── Extracted records ──

(** * Profanity API: the request handler of the worker, embedded and verified

    The development follows the POST handler of the worker (the second
    document of [src/seed.ts]): validation of the message, removal of the
    whitelisted words, the two decompositions of the text, one similarity
    query per chunk, the set of flagged matches and the final decision.

    Conventions of the embedding.
    - A JavaScript string is a [string]; its characters stand for code units
      below 256, so [String.length] is the [length] property.
    - A similarity score is an exact rational in canonical form ([Qc]): the
      handler only compares scores and copies them, it never computes with
      them.  The literal [0.95] is read as 95/100: a score that is a double
      is greater than the double [0.95] exactly when it is greater than
      95/100.  Not-a-number scores are outside the model.
    - The body of the request is taken as parsed: a request carries its
      [Content-Type] and the [message] of its body.
    - The queries of a request complete in an order the handler does not
      choose; a run of the handler takes that order as an argument.
    - [PROFANITY_THRESHOLD] and [WHITELIST] come from [./config], the text
      splitter from langchain and the index from Upstash: none of them is
      part of the sources, so they are parameters of the handler. *)

From Stdlib Require Import List Bool Arith Lia Ascii String Permutation Sorted.
From Stdlib Require Import QArith Qcanon.
Import ListNotations.

Local Open Scope string_scope.
Local Open Scope list_scope.

(** ** Strings: [split(/\s/)], [join(" ")], [toLowerCase], [includes] *)

(** The code units below 256 that the character class [\s] matches: TAB, LF,
    VT, FF, CR, SPACE and NO-BREAK SPACE. *)
Definition is_whitespace (c : ascii) : bool :=
  let n := nat_of_ascii c in
  ((n =? 9) || (n =? 10) || (n =? 11) || (n =? 12) || (n =? 13)
   || (n =? 32) || (n =? 160))%nat.

(** [text.split(/\s/)]: every whitespace character is a separator of its own,
    so two separators in a row delimit an empty token, and the empty string
    splits into one empty token. *)
Fixpoint split_whitespace (s : string) : list string :=
  match s with
  | EmptyString => [EmptyString]
  | String c s' =>
      if is_whitespace c then EmptyString :: split_whitespace s'
      else match split_whitespace s' with
           | [] => [String c EmptyString]
           | w :: ws => String c w :: ws
           end
  end.

(** [words.join(sep)] *)
Fixpoint join (sep : string) (l : list string) : string :=
  match l with
  | [] => EmptyString
  | [x] => x
  | x :: l' => (x ++ sep ++ join sep l')%string
  end.

(** [toLowerCase] on one code unit: the letters A-Z, and the capital letters
    of the Latin-1 block (U+00C0 to U+00DE, the multiplication sign apart). *)
Definition lower_char (c : ascii) : ascii :=
  let n := nat_of_ascii c in
  if (((65 <=? n) && (n <=? 90))
      || ((192 <=? n) && (n <=? 222) && negb (n =? 215)))%nat
  then ascii_of_nat (n + 32) else c.

Fixpoint toLowerCase (s : string) : string :=
  match s with
  | EmptyString => EmptyString
  | String c s' => String (lower_char c) (toLowerCase s')
  end.

(** [list.includes(x)] on an array of strings *)
Definition includes (l : list string) (x : string) : bool :=
  existsb (String.eqb x) l.

(** ** Numbers *)

(** [a > b] on scores *)
Definition greater (a b : Qc) : bool :=
  match (a ?= b)%Qc with Gt => true | _ => false end.

(** ** [Array.prototype.sort]

    The engine the worker runs on sorts stably, and it only asks whether
    [comparefn a b] is negative.  An insertion sort that puts an element in
    front of the first one it compares negative with computes the same
    array. *)
Section Sort.
Context {A : Type} (comparefn : A -> A -> Z).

───

_Problem to work on_
Lines holding the word "code" in the entries above are the ones to pull out. Copy them all.

_Written reply_
    - A JavaScript string is a [string]; its characters stand for code units
(** The code units below 256 that the character class [\s] matches: TAB, LF,
(** [toLowerCase] on one code unit: the letters A-Z, and the capital letters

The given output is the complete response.